Brief.
Everything from the top of the data below through the line with "intros Hu. apply" should be duplicated exactly, and nothing past it.

Provided records.
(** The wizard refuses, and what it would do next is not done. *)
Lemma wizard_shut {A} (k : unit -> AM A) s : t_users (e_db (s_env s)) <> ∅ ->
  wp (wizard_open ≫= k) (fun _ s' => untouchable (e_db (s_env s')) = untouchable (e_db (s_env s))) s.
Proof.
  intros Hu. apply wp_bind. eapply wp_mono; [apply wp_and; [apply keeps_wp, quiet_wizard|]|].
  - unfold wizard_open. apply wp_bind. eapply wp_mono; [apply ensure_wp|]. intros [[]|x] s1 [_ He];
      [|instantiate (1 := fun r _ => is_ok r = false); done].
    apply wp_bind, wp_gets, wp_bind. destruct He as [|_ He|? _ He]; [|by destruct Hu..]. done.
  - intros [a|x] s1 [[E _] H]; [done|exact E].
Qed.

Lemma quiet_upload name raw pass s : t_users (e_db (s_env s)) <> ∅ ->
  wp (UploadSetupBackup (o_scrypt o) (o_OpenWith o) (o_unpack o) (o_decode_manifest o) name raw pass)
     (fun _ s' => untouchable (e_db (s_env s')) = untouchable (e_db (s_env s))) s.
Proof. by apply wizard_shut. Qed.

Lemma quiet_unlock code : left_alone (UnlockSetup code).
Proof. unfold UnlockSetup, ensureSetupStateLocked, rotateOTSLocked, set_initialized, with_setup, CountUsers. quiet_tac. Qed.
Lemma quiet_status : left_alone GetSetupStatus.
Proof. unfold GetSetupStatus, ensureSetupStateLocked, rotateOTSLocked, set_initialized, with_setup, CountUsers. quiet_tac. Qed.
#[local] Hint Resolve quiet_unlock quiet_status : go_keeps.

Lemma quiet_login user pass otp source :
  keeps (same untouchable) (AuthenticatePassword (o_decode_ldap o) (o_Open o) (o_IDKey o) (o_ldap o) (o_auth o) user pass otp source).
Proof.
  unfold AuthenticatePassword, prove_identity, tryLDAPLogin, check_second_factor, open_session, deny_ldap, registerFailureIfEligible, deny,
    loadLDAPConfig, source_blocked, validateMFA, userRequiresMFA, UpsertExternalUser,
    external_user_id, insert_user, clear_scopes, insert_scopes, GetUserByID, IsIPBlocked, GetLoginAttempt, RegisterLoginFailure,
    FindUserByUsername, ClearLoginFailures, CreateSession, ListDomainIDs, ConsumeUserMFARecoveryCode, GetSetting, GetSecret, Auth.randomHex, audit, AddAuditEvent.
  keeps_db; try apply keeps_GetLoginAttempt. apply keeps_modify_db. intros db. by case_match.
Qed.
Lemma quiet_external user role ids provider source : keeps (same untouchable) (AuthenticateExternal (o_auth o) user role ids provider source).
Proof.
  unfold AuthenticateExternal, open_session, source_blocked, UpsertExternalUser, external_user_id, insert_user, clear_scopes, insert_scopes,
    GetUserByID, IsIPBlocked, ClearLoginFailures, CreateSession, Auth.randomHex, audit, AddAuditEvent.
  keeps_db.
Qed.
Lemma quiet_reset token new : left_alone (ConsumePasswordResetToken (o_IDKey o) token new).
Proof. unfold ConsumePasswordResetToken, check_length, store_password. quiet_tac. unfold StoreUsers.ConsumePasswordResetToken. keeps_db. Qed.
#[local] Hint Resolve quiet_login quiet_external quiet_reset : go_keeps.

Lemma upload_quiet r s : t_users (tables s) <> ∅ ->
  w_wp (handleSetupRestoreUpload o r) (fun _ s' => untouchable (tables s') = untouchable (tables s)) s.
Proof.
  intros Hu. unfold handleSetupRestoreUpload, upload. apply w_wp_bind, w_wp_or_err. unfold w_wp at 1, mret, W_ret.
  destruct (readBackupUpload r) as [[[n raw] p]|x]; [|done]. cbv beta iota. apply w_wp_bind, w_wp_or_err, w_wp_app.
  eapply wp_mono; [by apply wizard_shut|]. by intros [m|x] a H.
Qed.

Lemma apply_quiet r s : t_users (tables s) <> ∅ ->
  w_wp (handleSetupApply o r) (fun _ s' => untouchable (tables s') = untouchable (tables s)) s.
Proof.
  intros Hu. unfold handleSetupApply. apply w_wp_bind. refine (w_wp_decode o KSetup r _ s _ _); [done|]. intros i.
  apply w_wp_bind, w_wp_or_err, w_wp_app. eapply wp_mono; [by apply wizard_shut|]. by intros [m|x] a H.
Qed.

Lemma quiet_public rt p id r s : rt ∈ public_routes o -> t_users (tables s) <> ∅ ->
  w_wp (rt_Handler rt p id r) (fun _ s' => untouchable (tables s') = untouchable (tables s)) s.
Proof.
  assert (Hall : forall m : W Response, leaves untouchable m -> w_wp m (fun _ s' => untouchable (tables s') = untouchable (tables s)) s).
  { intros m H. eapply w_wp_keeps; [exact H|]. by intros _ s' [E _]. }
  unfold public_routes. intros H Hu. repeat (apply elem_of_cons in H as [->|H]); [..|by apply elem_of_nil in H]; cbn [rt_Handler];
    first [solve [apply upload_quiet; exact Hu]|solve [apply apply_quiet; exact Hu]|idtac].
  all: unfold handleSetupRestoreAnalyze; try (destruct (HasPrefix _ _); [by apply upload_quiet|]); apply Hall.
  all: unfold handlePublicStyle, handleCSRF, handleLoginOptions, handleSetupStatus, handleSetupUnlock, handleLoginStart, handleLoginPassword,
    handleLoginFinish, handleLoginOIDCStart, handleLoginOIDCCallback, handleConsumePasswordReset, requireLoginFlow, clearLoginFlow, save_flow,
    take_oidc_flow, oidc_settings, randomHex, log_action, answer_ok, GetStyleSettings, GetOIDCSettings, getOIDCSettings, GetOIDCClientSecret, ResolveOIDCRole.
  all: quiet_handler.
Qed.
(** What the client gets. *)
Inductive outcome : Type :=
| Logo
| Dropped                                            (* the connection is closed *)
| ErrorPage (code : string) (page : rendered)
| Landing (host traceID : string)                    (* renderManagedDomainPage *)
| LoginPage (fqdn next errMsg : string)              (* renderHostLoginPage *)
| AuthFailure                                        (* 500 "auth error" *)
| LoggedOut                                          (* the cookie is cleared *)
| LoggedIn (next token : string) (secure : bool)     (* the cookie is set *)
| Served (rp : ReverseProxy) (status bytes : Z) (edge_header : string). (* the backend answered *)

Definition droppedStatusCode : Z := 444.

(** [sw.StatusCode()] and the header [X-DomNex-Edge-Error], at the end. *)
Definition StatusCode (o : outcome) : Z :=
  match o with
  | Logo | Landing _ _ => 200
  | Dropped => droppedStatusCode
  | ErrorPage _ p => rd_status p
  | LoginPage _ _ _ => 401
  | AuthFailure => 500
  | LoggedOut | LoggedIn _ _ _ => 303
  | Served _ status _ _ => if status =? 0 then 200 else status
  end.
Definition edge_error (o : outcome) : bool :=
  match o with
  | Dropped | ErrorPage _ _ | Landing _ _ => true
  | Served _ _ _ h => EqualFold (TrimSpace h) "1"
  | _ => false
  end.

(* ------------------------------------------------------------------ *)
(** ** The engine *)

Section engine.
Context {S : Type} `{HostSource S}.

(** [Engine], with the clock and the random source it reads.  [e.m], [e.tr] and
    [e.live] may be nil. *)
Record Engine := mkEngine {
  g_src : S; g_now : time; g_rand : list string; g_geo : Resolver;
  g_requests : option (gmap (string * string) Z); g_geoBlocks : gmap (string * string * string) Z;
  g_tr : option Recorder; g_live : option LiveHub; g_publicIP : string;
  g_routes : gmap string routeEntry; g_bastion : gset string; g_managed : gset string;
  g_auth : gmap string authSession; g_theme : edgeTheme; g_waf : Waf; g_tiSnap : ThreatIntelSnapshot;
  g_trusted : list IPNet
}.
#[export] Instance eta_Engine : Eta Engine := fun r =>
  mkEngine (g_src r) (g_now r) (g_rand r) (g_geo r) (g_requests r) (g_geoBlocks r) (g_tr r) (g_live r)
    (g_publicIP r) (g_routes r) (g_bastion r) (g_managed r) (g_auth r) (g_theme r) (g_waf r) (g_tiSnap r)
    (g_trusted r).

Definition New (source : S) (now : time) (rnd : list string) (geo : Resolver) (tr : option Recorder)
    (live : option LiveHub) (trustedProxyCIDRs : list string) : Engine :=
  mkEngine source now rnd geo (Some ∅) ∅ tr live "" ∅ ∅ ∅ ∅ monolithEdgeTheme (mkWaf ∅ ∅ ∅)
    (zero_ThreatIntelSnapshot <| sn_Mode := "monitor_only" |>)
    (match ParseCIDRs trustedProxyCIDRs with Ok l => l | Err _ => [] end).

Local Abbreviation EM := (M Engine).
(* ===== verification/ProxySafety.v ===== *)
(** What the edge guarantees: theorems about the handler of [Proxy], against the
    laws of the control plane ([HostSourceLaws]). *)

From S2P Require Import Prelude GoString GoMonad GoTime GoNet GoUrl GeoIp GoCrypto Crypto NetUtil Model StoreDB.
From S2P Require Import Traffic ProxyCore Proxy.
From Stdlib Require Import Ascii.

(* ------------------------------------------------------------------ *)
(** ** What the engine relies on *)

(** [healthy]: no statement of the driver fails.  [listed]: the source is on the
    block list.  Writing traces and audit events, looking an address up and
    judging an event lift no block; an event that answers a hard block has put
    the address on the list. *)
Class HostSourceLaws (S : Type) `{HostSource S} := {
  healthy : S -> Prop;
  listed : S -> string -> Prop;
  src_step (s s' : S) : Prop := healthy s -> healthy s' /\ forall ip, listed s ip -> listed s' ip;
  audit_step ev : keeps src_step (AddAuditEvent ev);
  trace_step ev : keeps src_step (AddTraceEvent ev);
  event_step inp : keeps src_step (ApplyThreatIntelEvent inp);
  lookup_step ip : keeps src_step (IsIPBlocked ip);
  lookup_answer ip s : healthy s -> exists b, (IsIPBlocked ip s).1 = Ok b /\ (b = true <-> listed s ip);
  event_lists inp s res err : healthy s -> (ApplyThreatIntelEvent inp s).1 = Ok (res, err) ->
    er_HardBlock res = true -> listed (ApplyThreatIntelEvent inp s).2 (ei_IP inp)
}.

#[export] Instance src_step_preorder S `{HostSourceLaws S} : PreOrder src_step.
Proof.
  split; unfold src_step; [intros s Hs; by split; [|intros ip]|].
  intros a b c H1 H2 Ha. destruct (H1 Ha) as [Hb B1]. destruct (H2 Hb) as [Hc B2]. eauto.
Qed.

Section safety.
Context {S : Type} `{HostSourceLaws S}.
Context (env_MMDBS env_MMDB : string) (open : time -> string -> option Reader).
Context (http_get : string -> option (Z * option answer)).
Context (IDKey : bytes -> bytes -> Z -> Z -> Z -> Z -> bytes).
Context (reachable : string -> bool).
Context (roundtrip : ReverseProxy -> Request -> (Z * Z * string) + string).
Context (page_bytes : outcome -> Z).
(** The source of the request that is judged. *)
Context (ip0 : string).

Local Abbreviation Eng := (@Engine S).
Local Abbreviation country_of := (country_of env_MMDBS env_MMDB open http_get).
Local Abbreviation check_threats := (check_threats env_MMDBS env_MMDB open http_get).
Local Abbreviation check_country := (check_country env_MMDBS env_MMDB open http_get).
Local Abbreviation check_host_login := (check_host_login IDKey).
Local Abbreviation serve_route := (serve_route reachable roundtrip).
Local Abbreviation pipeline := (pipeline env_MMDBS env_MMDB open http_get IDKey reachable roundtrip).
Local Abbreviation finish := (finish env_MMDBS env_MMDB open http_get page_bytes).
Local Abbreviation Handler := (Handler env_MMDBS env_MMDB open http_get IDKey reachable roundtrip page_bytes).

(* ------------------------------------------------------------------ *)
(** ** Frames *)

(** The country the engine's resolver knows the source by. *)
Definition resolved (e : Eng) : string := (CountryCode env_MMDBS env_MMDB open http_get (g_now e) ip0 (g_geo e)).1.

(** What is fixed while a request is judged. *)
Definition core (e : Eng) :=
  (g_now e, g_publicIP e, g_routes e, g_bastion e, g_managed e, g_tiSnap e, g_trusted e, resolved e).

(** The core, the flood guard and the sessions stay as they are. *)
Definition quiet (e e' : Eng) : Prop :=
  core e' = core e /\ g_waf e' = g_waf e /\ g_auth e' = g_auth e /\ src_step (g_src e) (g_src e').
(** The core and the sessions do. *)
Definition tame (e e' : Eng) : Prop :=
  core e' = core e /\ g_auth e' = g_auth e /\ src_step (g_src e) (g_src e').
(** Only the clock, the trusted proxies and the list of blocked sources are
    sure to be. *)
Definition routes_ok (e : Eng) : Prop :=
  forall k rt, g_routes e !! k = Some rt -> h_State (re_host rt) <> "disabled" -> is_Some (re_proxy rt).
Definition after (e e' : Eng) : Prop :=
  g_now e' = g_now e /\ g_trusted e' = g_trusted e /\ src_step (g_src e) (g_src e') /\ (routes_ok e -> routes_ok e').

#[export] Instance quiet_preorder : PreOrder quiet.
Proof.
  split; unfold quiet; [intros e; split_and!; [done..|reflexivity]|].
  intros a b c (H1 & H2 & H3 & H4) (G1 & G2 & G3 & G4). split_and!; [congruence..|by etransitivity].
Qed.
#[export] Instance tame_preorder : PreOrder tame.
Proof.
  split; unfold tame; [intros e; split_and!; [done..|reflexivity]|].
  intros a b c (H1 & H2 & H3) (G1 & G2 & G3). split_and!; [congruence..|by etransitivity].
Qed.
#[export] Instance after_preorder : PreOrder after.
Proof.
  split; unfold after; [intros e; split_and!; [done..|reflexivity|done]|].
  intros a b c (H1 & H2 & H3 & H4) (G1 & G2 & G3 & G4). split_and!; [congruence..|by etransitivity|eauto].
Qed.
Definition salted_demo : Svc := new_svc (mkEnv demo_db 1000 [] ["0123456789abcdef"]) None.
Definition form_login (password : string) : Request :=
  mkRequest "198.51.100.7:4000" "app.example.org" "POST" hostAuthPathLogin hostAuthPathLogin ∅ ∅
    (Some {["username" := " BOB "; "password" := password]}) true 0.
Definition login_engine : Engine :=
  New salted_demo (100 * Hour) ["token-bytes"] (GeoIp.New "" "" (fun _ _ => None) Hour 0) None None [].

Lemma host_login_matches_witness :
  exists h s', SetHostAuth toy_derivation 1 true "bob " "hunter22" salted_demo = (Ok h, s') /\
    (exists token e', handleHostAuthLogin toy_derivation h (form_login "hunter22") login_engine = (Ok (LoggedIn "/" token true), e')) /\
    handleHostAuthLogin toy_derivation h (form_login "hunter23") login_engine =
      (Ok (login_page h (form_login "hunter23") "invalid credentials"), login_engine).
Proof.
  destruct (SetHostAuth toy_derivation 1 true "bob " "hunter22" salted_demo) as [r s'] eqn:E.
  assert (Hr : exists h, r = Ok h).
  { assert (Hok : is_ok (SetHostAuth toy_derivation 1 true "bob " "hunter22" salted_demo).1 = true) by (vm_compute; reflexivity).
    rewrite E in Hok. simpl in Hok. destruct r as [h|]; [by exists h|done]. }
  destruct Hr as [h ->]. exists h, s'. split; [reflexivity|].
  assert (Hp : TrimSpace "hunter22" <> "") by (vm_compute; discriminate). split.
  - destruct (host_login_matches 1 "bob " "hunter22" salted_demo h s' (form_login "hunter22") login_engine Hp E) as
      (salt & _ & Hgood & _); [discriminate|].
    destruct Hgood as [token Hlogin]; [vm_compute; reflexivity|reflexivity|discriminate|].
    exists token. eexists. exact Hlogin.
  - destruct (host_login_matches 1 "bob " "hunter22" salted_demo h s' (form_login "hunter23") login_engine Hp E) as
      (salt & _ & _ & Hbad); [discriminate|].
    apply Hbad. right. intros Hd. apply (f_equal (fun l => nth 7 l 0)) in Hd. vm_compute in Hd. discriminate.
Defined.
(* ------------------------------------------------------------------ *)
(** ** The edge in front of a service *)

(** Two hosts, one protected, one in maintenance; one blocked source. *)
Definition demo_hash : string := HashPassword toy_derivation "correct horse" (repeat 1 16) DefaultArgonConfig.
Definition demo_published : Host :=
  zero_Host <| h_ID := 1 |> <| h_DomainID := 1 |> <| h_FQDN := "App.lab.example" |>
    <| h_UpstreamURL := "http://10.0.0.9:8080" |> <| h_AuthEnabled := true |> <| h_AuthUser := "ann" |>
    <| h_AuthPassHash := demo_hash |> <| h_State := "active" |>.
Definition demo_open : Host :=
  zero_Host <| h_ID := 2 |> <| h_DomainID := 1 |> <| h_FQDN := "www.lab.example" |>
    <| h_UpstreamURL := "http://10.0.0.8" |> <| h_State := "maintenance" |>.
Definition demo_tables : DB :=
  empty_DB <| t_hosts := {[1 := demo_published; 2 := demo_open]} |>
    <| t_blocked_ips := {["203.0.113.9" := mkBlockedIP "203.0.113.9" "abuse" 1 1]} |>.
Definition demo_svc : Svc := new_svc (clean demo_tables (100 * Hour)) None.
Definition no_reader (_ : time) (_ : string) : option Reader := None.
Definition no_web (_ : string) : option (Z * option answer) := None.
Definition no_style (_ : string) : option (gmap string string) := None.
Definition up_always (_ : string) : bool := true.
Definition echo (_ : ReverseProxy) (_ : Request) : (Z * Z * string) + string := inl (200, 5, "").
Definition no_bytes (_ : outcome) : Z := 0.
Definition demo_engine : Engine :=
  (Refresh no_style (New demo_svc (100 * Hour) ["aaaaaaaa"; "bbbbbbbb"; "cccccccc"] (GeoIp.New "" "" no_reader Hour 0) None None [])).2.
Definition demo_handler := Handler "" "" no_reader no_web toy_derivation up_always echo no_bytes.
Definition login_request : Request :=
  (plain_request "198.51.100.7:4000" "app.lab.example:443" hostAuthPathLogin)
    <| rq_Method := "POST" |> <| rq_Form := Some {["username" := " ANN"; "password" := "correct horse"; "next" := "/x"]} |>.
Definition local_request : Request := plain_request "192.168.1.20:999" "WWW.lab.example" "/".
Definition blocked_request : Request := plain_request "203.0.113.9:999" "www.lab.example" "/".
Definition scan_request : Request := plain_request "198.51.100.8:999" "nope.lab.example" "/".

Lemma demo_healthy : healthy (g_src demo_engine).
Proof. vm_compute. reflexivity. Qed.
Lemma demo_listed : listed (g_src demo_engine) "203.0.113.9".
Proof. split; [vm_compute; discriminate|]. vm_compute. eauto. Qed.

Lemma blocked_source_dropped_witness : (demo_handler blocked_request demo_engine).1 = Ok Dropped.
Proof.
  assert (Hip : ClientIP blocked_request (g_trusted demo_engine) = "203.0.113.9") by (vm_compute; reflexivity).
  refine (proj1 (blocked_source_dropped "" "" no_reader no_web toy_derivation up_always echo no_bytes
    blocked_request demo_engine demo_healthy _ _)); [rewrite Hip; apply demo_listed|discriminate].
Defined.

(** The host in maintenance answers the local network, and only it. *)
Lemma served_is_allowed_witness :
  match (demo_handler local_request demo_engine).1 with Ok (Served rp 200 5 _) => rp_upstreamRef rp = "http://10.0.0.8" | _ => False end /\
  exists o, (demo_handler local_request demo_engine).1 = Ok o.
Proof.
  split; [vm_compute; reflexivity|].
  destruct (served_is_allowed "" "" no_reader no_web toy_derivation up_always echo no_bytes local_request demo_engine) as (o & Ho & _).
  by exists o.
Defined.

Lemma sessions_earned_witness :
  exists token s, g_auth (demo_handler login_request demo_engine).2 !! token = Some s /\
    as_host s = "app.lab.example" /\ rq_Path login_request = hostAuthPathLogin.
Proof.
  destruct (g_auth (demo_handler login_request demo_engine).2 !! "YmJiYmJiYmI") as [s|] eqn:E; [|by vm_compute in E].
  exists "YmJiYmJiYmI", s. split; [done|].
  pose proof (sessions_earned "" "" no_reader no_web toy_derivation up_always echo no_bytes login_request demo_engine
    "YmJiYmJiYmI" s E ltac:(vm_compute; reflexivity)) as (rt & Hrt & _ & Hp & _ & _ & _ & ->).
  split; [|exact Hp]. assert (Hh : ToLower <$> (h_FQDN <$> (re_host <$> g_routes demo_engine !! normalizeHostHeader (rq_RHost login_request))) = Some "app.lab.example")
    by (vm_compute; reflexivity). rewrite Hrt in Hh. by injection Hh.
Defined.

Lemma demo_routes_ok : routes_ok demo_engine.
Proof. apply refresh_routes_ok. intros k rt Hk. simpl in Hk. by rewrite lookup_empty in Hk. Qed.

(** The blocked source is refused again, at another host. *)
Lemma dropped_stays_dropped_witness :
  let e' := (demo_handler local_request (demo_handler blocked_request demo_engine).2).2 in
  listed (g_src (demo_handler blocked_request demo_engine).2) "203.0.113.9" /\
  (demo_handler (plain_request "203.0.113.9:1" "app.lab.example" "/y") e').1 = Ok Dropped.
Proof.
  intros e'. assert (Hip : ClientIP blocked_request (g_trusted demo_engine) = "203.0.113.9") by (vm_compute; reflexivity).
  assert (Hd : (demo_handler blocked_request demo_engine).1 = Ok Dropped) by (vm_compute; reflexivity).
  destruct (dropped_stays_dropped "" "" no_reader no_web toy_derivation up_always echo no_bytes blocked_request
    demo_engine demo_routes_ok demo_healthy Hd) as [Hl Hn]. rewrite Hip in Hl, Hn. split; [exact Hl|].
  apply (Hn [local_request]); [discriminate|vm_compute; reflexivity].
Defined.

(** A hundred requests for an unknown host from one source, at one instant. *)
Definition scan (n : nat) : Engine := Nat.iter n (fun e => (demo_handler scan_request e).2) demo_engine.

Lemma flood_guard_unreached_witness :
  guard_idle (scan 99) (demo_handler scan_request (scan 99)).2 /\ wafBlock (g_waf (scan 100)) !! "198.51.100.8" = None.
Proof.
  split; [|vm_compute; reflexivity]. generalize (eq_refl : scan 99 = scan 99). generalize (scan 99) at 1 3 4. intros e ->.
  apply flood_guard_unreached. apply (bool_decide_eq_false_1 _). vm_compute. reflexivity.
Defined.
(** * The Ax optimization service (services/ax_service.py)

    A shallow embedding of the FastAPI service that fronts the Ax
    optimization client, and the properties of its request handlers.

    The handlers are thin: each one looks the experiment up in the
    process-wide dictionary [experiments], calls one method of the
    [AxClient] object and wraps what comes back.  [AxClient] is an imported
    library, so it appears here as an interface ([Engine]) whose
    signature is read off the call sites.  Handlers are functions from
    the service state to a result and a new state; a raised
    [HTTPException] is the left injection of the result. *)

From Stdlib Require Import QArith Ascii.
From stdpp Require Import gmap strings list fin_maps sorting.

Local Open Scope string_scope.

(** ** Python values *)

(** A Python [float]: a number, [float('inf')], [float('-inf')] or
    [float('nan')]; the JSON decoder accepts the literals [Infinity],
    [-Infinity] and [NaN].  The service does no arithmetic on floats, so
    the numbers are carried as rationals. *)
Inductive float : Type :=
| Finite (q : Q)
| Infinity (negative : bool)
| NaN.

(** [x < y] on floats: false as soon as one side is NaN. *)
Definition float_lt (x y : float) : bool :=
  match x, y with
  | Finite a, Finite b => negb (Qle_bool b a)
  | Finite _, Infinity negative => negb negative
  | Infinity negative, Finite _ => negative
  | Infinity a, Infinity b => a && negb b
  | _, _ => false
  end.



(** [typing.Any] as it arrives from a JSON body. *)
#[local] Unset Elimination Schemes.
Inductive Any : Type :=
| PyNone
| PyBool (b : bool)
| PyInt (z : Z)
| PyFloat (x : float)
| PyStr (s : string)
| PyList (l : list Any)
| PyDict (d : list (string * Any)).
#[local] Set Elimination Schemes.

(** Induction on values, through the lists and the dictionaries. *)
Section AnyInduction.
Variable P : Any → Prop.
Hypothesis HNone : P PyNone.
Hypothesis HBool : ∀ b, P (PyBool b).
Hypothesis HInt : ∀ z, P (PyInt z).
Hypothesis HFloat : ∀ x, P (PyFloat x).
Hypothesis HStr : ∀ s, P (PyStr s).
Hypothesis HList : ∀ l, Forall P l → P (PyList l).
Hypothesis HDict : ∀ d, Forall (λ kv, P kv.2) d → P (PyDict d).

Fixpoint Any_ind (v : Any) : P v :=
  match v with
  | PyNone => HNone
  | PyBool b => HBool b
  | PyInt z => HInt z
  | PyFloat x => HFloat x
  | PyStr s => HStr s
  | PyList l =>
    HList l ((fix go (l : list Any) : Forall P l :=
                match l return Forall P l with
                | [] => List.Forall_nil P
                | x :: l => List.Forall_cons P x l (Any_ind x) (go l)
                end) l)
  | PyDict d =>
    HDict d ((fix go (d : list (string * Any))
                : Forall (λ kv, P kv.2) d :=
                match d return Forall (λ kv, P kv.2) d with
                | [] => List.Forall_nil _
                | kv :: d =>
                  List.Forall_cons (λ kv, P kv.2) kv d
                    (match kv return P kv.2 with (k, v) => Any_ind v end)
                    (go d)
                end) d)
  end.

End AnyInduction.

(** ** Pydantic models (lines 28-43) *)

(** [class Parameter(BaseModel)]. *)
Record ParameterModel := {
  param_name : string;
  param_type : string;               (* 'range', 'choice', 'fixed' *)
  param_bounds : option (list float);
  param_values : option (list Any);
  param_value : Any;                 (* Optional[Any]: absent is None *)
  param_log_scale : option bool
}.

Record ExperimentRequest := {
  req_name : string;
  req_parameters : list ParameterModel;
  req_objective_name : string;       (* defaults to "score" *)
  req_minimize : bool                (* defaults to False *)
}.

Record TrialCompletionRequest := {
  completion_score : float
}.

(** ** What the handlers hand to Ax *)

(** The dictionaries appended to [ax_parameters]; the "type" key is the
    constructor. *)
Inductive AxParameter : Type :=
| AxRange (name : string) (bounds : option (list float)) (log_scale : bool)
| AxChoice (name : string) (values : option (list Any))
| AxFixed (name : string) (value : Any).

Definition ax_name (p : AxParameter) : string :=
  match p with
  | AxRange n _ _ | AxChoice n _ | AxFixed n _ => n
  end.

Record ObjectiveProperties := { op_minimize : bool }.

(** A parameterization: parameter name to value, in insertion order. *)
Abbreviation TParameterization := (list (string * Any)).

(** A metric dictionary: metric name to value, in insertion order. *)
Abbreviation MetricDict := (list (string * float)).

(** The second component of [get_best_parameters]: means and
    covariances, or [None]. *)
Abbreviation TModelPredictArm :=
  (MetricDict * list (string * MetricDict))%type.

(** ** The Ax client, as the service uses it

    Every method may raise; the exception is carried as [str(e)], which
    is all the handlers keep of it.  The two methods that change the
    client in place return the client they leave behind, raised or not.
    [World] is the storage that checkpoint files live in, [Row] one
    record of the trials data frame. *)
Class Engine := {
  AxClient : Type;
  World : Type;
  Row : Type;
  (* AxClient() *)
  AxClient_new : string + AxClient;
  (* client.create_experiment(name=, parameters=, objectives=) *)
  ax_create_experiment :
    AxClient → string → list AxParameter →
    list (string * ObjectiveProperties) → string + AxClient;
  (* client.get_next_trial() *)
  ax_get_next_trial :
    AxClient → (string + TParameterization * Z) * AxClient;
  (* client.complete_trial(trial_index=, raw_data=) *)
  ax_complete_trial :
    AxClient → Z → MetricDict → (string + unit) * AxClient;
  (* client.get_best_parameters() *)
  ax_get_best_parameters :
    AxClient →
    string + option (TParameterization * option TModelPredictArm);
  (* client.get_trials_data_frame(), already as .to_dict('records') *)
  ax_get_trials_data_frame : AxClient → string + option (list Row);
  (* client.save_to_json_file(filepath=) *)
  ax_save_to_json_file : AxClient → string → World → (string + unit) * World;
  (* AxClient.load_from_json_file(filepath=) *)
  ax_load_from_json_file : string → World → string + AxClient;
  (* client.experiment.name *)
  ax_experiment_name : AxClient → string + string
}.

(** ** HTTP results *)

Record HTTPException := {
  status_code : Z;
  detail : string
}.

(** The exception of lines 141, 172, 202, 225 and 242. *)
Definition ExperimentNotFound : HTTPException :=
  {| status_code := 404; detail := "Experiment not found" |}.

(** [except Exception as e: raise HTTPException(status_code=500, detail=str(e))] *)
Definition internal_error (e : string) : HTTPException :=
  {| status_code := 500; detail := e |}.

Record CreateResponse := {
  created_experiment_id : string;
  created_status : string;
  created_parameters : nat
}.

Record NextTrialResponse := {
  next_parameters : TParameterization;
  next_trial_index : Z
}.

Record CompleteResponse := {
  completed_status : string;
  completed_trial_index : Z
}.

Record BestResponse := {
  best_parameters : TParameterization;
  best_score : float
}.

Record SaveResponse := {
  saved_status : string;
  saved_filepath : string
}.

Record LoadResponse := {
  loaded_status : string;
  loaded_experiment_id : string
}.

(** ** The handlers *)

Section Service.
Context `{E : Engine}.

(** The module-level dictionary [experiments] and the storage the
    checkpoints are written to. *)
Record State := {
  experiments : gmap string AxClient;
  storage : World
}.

Answer below.
(** The wizard refuses, and what it would do next is not done. *)
Lemma wizard_shut {A} (k : unit -> AM A) s : t_users (e_db (s_env s)) <> ∅ ->
  wp (wizard_open ≫= k) (fun _ s' => untouchable (e_db (s_env s')) = untouchable (e_db (s_env s))) s.
Proof.
  intros Hu. apply wp_bind. eapply wp_mono; [apply wp_and; [apply keeps_wp, quiet_wizard|]|].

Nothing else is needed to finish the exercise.